◆ **Required action**
Please copy out all lines of the entries that contain the word "locking".

◆ **Material provided**
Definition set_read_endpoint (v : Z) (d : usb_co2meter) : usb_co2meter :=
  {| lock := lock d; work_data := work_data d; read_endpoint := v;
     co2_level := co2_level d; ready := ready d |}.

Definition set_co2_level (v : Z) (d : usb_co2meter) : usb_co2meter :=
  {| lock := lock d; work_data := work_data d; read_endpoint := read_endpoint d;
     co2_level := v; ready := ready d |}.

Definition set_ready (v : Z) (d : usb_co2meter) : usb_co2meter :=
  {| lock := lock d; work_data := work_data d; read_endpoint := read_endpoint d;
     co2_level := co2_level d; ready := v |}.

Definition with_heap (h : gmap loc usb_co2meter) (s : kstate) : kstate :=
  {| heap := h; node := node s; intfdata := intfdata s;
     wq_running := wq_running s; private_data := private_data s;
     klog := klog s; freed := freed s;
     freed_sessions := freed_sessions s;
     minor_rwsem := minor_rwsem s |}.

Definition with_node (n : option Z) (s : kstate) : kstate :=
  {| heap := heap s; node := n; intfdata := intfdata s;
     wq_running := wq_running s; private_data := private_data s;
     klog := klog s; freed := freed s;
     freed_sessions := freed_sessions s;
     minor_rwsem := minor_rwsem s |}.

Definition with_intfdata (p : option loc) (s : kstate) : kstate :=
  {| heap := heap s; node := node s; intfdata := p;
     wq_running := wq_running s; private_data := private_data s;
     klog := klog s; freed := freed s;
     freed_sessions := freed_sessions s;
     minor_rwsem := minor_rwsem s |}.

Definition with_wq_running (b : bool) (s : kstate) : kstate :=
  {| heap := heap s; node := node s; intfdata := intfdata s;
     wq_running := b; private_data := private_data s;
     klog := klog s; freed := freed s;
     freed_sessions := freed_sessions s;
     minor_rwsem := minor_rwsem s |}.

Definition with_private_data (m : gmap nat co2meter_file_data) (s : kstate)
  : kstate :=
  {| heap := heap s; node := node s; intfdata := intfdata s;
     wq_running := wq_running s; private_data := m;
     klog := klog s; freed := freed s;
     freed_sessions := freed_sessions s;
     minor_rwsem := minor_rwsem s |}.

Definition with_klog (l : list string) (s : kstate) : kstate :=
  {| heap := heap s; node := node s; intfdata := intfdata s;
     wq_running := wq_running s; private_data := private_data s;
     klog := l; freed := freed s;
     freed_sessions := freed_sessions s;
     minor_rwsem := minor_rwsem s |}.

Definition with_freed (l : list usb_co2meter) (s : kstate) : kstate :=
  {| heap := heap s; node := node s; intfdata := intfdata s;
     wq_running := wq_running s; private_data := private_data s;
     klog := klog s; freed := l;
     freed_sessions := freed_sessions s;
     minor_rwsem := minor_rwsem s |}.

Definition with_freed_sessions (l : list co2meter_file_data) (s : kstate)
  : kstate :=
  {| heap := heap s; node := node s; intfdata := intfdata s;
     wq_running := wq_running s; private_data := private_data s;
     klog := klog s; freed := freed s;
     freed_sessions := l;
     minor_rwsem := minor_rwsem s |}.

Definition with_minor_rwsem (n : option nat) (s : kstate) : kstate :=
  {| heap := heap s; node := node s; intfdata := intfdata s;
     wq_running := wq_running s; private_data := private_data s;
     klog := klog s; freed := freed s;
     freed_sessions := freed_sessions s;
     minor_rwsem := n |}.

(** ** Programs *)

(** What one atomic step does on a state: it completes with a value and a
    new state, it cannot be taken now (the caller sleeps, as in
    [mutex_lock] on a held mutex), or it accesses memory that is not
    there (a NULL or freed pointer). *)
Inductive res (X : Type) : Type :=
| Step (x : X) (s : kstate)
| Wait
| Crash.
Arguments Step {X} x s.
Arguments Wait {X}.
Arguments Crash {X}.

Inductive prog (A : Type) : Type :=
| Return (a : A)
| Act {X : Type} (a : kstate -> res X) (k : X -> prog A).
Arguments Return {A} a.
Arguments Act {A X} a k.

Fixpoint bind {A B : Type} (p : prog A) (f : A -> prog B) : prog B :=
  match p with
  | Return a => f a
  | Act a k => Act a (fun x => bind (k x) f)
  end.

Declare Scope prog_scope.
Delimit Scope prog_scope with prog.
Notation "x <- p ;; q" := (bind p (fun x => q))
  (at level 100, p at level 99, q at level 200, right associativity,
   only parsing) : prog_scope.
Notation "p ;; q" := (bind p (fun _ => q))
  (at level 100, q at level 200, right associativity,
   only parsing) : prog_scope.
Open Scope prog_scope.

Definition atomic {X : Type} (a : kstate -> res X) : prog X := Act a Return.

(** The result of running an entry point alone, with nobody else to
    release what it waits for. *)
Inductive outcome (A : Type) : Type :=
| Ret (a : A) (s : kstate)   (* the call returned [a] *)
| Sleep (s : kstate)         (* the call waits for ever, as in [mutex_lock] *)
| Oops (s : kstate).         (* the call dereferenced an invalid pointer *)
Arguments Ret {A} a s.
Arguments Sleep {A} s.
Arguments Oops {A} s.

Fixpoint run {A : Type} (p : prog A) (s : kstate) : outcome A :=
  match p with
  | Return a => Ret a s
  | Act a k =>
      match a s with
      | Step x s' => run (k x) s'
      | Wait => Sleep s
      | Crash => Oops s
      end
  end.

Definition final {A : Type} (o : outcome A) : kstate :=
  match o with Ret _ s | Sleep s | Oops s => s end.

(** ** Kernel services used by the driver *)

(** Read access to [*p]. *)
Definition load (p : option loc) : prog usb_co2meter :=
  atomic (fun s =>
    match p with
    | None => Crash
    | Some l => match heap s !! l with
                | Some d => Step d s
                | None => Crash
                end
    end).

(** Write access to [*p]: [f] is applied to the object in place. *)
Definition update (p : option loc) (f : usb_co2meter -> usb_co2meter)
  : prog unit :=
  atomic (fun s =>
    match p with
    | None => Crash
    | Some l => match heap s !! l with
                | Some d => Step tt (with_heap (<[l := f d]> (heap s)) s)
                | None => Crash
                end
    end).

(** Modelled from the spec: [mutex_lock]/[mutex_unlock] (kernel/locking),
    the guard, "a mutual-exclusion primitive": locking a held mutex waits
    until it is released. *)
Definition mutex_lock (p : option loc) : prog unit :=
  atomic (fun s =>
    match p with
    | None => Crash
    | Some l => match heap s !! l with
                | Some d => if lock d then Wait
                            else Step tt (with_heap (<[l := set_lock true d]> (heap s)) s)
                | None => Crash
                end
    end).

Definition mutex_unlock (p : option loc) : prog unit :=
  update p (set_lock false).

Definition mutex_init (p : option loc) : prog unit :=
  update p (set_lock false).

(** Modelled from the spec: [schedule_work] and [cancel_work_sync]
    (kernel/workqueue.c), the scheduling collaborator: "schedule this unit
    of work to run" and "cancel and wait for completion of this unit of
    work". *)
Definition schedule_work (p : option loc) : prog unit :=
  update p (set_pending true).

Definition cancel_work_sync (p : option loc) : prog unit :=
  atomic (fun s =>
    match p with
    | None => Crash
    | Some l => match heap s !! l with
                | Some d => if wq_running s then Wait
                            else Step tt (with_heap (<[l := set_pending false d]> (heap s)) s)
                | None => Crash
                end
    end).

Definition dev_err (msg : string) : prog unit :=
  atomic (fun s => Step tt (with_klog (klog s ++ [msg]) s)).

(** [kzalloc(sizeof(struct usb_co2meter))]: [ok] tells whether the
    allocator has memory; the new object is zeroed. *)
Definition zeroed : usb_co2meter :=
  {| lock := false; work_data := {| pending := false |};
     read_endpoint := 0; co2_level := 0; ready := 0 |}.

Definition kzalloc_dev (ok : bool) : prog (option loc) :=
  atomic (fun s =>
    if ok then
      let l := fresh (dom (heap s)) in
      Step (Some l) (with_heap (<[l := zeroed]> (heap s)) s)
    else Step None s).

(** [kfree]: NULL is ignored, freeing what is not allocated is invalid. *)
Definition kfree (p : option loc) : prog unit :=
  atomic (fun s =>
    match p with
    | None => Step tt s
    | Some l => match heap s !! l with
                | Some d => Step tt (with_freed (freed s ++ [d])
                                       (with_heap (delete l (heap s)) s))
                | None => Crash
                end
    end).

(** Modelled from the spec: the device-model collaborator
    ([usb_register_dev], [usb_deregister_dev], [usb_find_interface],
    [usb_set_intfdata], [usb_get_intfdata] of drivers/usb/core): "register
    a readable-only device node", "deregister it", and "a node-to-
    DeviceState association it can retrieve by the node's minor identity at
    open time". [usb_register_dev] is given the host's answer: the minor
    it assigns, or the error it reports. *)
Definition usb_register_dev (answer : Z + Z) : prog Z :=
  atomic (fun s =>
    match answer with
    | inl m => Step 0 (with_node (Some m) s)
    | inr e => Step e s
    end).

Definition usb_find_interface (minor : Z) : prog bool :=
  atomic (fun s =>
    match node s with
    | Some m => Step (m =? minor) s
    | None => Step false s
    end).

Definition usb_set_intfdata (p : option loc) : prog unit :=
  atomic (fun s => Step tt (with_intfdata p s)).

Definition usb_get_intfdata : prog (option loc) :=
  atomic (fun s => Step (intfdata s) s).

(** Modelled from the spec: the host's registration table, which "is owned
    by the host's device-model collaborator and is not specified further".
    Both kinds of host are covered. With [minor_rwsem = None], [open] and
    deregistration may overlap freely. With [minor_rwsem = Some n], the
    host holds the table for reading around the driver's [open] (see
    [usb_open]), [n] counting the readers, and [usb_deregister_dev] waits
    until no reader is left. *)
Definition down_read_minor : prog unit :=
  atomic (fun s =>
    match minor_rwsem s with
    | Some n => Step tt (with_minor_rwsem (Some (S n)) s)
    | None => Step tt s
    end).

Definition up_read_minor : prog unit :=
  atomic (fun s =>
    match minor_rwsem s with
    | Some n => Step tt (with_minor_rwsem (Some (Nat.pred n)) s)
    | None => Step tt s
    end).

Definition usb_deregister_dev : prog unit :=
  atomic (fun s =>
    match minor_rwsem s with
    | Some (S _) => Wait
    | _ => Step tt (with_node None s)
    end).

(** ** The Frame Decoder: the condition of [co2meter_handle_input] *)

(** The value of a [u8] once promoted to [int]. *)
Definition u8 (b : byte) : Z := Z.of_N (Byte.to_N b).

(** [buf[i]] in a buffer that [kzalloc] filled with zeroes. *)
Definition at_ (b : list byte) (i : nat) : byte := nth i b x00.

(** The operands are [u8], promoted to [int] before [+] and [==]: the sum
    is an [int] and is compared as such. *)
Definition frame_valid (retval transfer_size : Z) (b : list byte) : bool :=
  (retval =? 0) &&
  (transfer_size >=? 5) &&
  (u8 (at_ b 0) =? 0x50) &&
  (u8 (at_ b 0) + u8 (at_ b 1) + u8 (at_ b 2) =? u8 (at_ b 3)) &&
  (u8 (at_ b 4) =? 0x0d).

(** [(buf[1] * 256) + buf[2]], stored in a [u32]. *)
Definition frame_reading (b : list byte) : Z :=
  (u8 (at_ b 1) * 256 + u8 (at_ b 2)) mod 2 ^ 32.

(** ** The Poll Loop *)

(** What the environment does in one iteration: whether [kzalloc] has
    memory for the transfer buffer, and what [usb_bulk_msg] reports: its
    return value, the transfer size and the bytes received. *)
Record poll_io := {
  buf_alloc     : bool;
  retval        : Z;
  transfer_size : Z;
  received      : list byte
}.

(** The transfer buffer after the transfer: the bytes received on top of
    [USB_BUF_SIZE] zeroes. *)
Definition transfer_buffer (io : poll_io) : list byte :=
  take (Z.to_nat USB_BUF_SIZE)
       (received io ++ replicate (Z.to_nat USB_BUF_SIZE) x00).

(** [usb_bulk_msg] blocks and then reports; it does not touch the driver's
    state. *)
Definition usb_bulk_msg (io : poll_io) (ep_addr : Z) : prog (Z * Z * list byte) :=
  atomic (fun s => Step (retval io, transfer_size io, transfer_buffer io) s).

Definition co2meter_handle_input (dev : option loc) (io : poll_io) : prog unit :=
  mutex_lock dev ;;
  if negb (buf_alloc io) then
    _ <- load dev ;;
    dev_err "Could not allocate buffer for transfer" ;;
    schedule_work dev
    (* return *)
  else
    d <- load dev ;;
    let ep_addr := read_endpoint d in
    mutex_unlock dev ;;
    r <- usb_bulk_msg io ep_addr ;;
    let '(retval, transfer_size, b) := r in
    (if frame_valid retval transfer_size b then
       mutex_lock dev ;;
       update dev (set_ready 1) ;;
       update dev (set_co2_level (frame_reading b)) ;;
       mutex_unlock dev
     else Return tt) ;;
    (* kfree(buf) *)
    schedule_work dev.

◆ **Worked solution**
(** Modelled from the spec: [mutex_lock]/[mutex_unlock] (kernel/locking),
    the guard, "a mutual-exclusion primitive": locking a held mutex waits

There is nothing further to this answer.